Bangladesh Tea Association (BTA) leaders have requested the National Board of Revenue (NBR) for withdrawing 15% Value Added Tax (VATs) and 5% income tax on the lease-value of the tea estates.
The government’s order for paying VAT and tax on the lease-value of tea estates is not applicable in case of getting lease of tea estates or renewal of the leased lands, said BTA vice-president Shah Alam on Wednesday last.
The leaders of BTA came up with the demand while attending a pre-budget meeting with the NBR officials held at its headquarters in the capital with NBR Chairman Md Ghulam Hossain in the chair.
The BTA leaders also urged the NBR to re-introduce 20% supplementary duty on the import of tea as saying, “Local tea businesses are being severely suffered due to the rampant import of the low quality tea, just taking the benefits of less taxes on imported tea.”
There was 20% supplementary duty on the import of tea till 2012-13, which was withdrawn in the current budget.

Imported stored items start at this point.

(** * A shallow embedding of [term.py], the terminal buffer emulator

    The Python classes [Terminal] and [VT100] are embedded as pure functions
    over an explicit terminal record.  Every method that can raise a Python
    exception returns a [result]; the two exceptions that the code can raise
    on text input ([TypeError] from [int + None], [IndexError] from list
    subscripts) are the constructors of [exn].

    Conventions of the embedding:
    - Python integers are [Z]; list subscripts follow Python's rules for
      negative indices (module [Py]);
    - text is a list of 8-bit characters (the script is a Python 2 program,
      where [\d] and [isdigit] are the ASCII digits); the utf8 decoding of
      byte input happens before the embedded code and is not modelled;
    - the [debug] flag only prints, so it is left out of the record;
    - an exception aborts the call: the partially updated object is not
      observed afterwards. *)

From Stdlib Require Import ZArith Ascii String.
From stdpp Require Import base tactics option list numbers strings gmap.

Local Open Scope Z_scope.
Local Open Scope char_scope.

(** ** Exceptions and the result monad *)

Inductive exn : Type := TypeError | IndexError.

Inductive result (A : Type) : Type :=
| Ok (a : A)
| Raise (e : exn).
Arguments Ok {A} a.
Arguments Raise {A} e.

#[global] Instance result_ret : MRet result := fun A a => Ok a.
#[global] Instance result_bind : MBind result := fun A B f m =>
  match m with
  | Ok a => f a
  | Raise e => Raise e
  end.

(** ** Python list primitives *)

Module Py.

(** Position denoted by subscript [k] in a list of length [n]:
    [0 .. n-1] as they are, [-n .. -1] counted from the end,
    anything else is out of range. *)
Definition index (len : nat) (k : Z) : option nat :=
  let n := Z.of_nat len in
  if bool_decide (0 ≤ k < n) then Some (Z.to_nat k)
  else if bool_decide (- n ≤ k < 0) then Some (Z.to_nat (n + k))
  else None.

(** [l[k]] *)
Definition getitem {A} (l : list A) (k : Z) : result A :=
  match index (length l) k with
  | Some i => match l !! i with Some x => Ok x | None => Raise IndexError end
  | None => Raise IndexError
  end.

(** [l[k] = v] *)
Definition setitem {A} (l : list A) (k : Z) (v : A) : result (list A) :=
  match index (length l) k with
  | Some i => Ok (<[i:=v]> l)
  | None => Raise IndexError
  end.

(** [del l[k]] *)
Definition del {A} (l : list A) (k : Z) : result (list A) :=
  match index (length l) k with
  | Some i => Ok (delete i l)
  | None => Raise IndexError
  end.

(** [l.insert(k, x)]: a negative [k] counts from the end, and the
    position is clipped to [0 .. len(l)]; never raises. *)
Definition insert {A} (l : list A) (k : Z) (x : A) : list A :=
  let n := Z.of_nat (length l) in
  let i := Z.to_nat (if bool_decide (k < 0) then Z.max 0 (n + k) else Z.min k n) in
  take i l ++ x :: drop i l.

(** [range(a, b)] *)
Definition range (a b : Z) : list Z := seqZ a (b - a).

(** [[x] * n] *)
Definition times {A} (x : A) (n : Z) : list A := replicate (Z.to_nat n) x.

(** [x or 1] on integers: zero is falsy. *)
Definition or1 (x : Z) : Z := if bool_decide (x = 0) then 1 else x.

End Py.

(** ** The terminal object *)

Abbreviation text := (list ascii).

Definition ESC : ascii := "027".
Definition BS : ascii := "008".
Definition CR : ascii := "013".
Definition LF : ascii := "010".
Definition BEL : ascii := "007".
Definition SP : ascii := " ".

Record Terminal : Type := mkTerminal {
  cols : Z;
  rows : Z;
  scroll : Z * Z;
  row : Z;
  col : Z;
  pending : text;
  buf : list (list ascii)   (* chars are stored at buf[row-1][col-1] *)
}.

Definition with_buf (b : list (list ascii)) (t : Terminal) : Terminal :=
  mkTerminal (cols t) (rows t) (scroll t) (row t) (col t) (pending t) b.
Definition with_cursor (r c : Z) (t : Terminal) : Terminal :=
  mkTerminal (cols t) (rows t) (scroll t) r c (pending t) (buf t).
Definition with_col (c : Z) (t : Terminal) : Terminal :=
  with_cursor (row t) c t.
Definition with_scroll (s : Z * Z) (t : Terminal) : Terminal :=
  mkTerminal (cols t) (rows t) s (row t) (col t) (pending t) (buf t).
Definition with_pending (p : text) (t : Terminal) : Terminal :=
  mkTerminal (cols t) (rows t) (scroll t) (row t) (col t) p (buf t).

Definition blank_line (t : Terminal) : list ascii := Py.times SP (cols t).

(** [Terminal.reset]: [[[' '] * cols for i in range(rows)]] *)
Definition reset (t : Terminal) : Terminal :=
  with_buf (replicate (Z.to_nat (rows t)) (blank_line t)) t.

(** [Terminal.__init__] (and [VT100.__init__], which only adds the table) *)
Definition init (cols rows : Z) : Terminal :=
  reset (mkTerminal cols rows (1, rows) 1 1 [] []).

(** Monadic loops: [for x in l: body(x)] and [for i in range(n): body()]. *)
Fixpoint forM {A} (l : list A) (body : A → Terminal → result Terminal)
    (t : Terminal) : result Terminal :=
  match l with
  | [] => Ok t
  | x :: l' => t' ← body x t; forM l' body t'
  end.

Fixpoint timesM (n : nat) (body : Terminal → result Terminal)
    (t : Terminal) : result Terminal :=
  match n with
  | O => Ok t
  | S n' => t' ← body t; timesM n' body t'
  end.

(** [Terminal.del_lines] *)
Definition del_lines (num : Z) (r : option Z) (t : Terminal) : result Terminal :=
  let r := default (row t) r in
  timesM (Z.to_nat num)
    (fun t =>
       b ← Py.del (buf t) (r - 1);
       Ok (with_buf (Py.insert b (snd (scroll t) - 1) (blank_line t)) t))
    t.

(** [Terminal.move] *)
Definition move (r c : option Z) (rel : bool) (t : Terminal) : result Terminal :=
  rc ← (if rel then
          match r, c with
          | Some dr, Some dc => Ok (Py.or1 (row t + dr), Py.or1 (col t + dc))
          | _, _ => Raise TypeError      (* int + None *)
          end
        else Ok (default (row t) r, default (col t) c));
  let '(r, c) := rc in
  let '(r, c) := if bool_decide (c > cols t) then (r + 1, 1) else (r, c) in
  let '(r, c) := if bool_decide (c < 1) then (r - 1, cols t) else (r, c) in
  let '(start, end_) := scroll t in
  let r := if bool_decide (r < start) then start else r in
  if bool_decide (r > end_) then
    t' ← del_lines 1 (Some (start - 1)) t;
    Ok (with_cursor end_ c t')
  else Ok (with_cursor r c t).

(** [Terminal.rel] *)
Definition rel (r c : option Z) (t : Terminal) : result Terminal :=
  move r c true t.

(** [Terminal.puts] *)
Definition puts (s : text) (mv : bool) (t : Terminal) : result Terminal :=
  forM s
    (fun ch t =>
       line ← Py.getitem (buf t) (row t - 1);
       line' ← Py.setitem line (col t - 1) ch;
       b ← Py.setitem (buf t) (row t - 1) line';
       let t := with_buf b t in
       if mv then move (Some (row t)) (Some (col t + 1)) false t else Ok t)
    t.

(** [Terminal.erase] *)
Definition erase (start end_ : Z * Z) (t : Terminal) : result Terminal :=
  let save := (row t, col t) in
  t' ← forM (Py.range (fst start) (fst end_))
       (fun r => forM (Py.range (snd start) (snd end_))
          (fun c t => t1 ← move (Some r) (Some c) false t; puts [SP] true t1))
       t;
  Ok (with_cursor (fst save) (snd save) t').

(** [VT100.set_scroll] *)
Definition set_scroll (start end_ : Z) (t : Terminal) : Terminal :=
  with_scroll (start, end_) t.

(** [Terminal.dump] *)
Definition dump (t : Terminal) : text :=
  concat (map (fun line => line ++ [LF]) (buf t)).

(** ** The escape-sequence table of [VT100]

    The regular expressions of the table are built from four kinds of
    pieces, and every piece that repeats is followed by a literal that the
    repetition cannot match, so that the greedy reading below finds exactly
    the match that Python's backtracking [re.match] finds. *)

Inductive piece : Type :=
| Lit (c : ascii)            (* an escaped literal, e.g. [\[] *)
| OneOf (cs : list ascii)    (* a class of literals, e.g. [[Hf]] *)
| Digits                     (* the group [(\d+)] *)
| DigitsSemiOpt.             (* the optional group [([\d;]+)?] *)

Definition isdigit_char (c : ascii) : bool :=
  let n := nat_of_ascii c in (48 <=? n)%nat && (n <=? 57)%nat.

Fixpoint span (p : ascii → bool) (s : text) : text * text :=
  match s with
  | c :: s' => if p c then let '(a, b) := span p s' in (c :: a, b) else ([], s)
  | [] => ([], [])
  end.

(** [r.match(context)]: on success the matched text [m.group()] and the
    groups [m.groups()], where a group that took no part is [None]. *)
Fixpoint re_match (r : list piece) (s : text) : option (text * list (option text)) :=
  match r with
  | [] => Some ([], [])
  | Lit c :: r' =>
      match s with
      | c' :: s' =>
          if Ascii.eqb c c' then
            '(m, gs) ← re_match r' s'; Some (c' :: m, gs)
          else None
      | [] => None
      end
  | OneOf cs :: r' =>
      match s with
      | c' :: s' =>
          if existsb (Ascii.eqb c') cs then
            '(m, gs) ← re_match r' s'; Some (c' :: m, gs)
          else None
      | [] => None
      end
  | Digits :: r' =>
      let '(ds, s') := span isdigit_char s in
      match ds with
      | [] => None
      | _ => '(m, gs) ← re_match r' s'; Some (ds ++ m, Some ds :: gs)
      end
  | DigitsSemiOpt :: r' =>
      let '(ds, s') := span (fun c => isdigit_char c || Ascii.eqb c ";") s in
      '(m, gs) ← re_match r' s';
      Some (ds ++ m, (match ds with [] => None | _ => Some ds end) :: gs)
  end.

(** [re.compile(re.escape(s))] *)
Definition escape (s : string) : list piece := map Lit (list_ascii_of_string s).

(** [d.isdigit()] and [int(d)] on a decimal numeral *)
Definition isdigit (d : text) : bool :=
  match d with [] => false | _ => forallb isdigit_char d end.

Definition int (d : text) : Z :=
  fold_left (fun acc c => 10 * acc + (Z.of_nat (nat_of_ascii c) - 48)) d 0.

(** [intgroups]: [[int(d) for d in m.groups() if d and d.isdigit()]] *)
Definition intgroups (groups : list (option text)) : list Z :=
  omap (fun g => match g with
                 | Some d => if isdigit d then Some (int d) else None
                 | None => None
                 end) groups.

Definition handler := list Z → Terminal → result Terminal.

(** A handler that receives the integer groups [g] and reads [g[0]], [g[1]]. *)
Definition with_g0 (f : Z → Terminal → result Terminal) : handler :=
  fun g t => g0 ← Py.getitem g 0; f g0 t.
Definition with_g01 (f : Z → Z → Terminal → result Terminal) : handler :=
  fun g t => g0 ← Py.getitem g 0; g1 ← Py.getitem g 1; f g0 g1 t.

Definition REGEX : list (list piece * option handler) :=
  [ (* cursor motion *)
    ([Lit "["; Digits; Lit "A"], Some (with_g0 (fun n => rel (Some (- n)) (Some 0))));
    ([Lit "["; Digits; Lit "B"], Some (with_g0 (fun n => rel (Some n) (Some 0))));
    ([Lit "["; Digits; Lit "C"], Some (with_g0 (fun n => rel (Some 0) (Some n))));
    ([Lit "["; Digits; Lit "D"], Some (with_g0 (fun n => rel (Some 0) (Some (- n)))));
    ([Lit "["; Digits; Lit ";"; Digits; OneOf ["H"; "f"]],
       Some (with_g01 (fun a b => move (Some a) (Some b) false)));
    (* set scrolling region *)
    ([Lit "["; Digits; Lit ";"; Digits; Lit "r"],
       Some (with_g01 (fun a b t => Ok (set_scroll a b t))));
    (* remove lines from cursor *)
    ([Lit "["; Digits; Lit "M"], Some (with_g0 (fun n => del_lines n None)));
    (* erase from cursor to end of screen *)
    ([Lit "["; Lit "0"; Lit "?"; Lit "J"],
       Some (fun _ t => erase (row t, col t) (rows t, cols t) t));
    (* noop *)
    ([Lit "["; Lit "?"; Digits; Lit "h"], None);
    ([Lit "["; DigitsSemiOpt; Lit "m"], None) ].

Definition SIMPLE : list (string * option (Terminal → result Terminal)) :=
  [ ("[A"%string, Some (rel (Some (-1)) None));
    ("[B"%string, Some (rel (Some 1) None));
    ("[C"%string, Some (rel None (Some 1)));
    ("[D"%string, Some (rel None (Some 1)));
    ("[H"%string, Some (move (Some 1) (Some 1) false));
    ("[2J"%string, Some (fun t => Ok (reset t)));
    ("[K"%string, Some (fun t => erase (row t, col t) (row t + 1, cols t) t));
    ("[M"%string, Some (fun t => del_lines 1 (Some (row t + 1)) t));
    (* noop *)
    (">"%string, None);
    ("<"%string, None);
    ("[?1l"%string, None);
    ("="%string, None) ].

(** [self.control] after [VT100.__init__]: the [REGEX] rules, then the
    [SIMPLE] ones, each wrapped to ignore the groups. *)
Definition control : list (list piece * option handler) :=
  REGEX ++
  map (fun '(s, func) => (escape s, (fun f => (fun _ => f) : handler) <$> func)) SIMPLE.

(** The inner [call] of [VT100.sequence]. *)
Definition call (func : option handler) (s : text) (groups : list Z)
    (t : Terminal) : result (nat * Terminal) :=
  match func with
  | Some f => t' ← f groups t; Ok (length s, t')
  | None => Ok (length s, t)
  end.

Urging the NBR officials to protect the local tea producers, BTA leaders said, “Local tea producers are now facing stiff competition because of the whole-sale import of the sub-standard tea, taking the duty advantage.”
Withdrawal of supplementary duty on baby food demanded
Attending the same meeting, Bangladesh Milk and Milk Food Products Manufacturers Association (BMMFPMA) also demanded withdrawal of 25% supplementary duty imposed on the import of baby food. Bangladesh imports a good number of alternative food items of breast feeding for babies, which are very helpful for the growth of the babies and children, said the leaders of the association.
“A total of 56% taxes, including 25% supplementary duty have been imposed on these types of foods. If the supplementary duty is withdrawn, the prices of the imported baby foods will be affordable to most of the parents,” said Rebeka Yasmin, coordinator of the association.